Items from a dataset
= = = =
(** * qoreCSS: the universal runtime module (index.js) and the build orchestrator

    A shallow embedding of [safeResolve] and [injectCss] from index.js,
    together with a model of the build orchestrator (scripts/build.js),
    and the properties the specification states about them. *)

From Stdlib Require Import ZArith Lia Ascii String.
From stdpp Require Import base option list strings gmap.


(** ** JavaScript string primitives used by index.js *)

Module JsString.

(** [s.includes(sub)] *)
Fixpoint includes (s sub : string) : bool :=
  String.prefix sub s ||
  match s with
  | EmptyString => false
  | String _ r => includes r sub
  end.

(** [s.endsWith(suf)] *)
Definition endsWith (s suf : string) : bool :=
  (String.length suf <=? String.length s)%nat &&
  String.eqb
    (String.substring (String.length s - String.length suf) (String.length suf) s)
    suf.

Definition lower_ascii (c : ascii) : ascii :=
  let n := Ascii.nat_of_ascii c in
  if ((65 <=? n) && (n <=? 90))%nat then Ascii.ascii_of_nat (n + 32) else c.

(** [s.toLowerCase()], on the ASCII range *)
Fixpoint toLowerCase (s : string) : string :=
  match s with
  | EmptyString => EmptyString
  | String c r => String (lower_ascii c) (toLowerCase r)
  end.

(** [s.split(sep)] for a one-character separator; the result is never empty *)
Fixpoint split (sep : ascii) (s : string) : list string :=
  match s with
  | EmptyString => [EmptyString]
  | String c r =>
      if Ascii.eqb c sep then EmptyString :: split sep r
      else match split sep r with
           | h :: t => String c h :: t
           | [] => [String c EmptyString]
           end
  end.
= = = =
Each line of the data that holds the word "Definition" should be copied.

Output of the exercise:
Definition endsWith (s suf : string) : bool :=
Definition lower_ascii (c : ascii) : ascii :=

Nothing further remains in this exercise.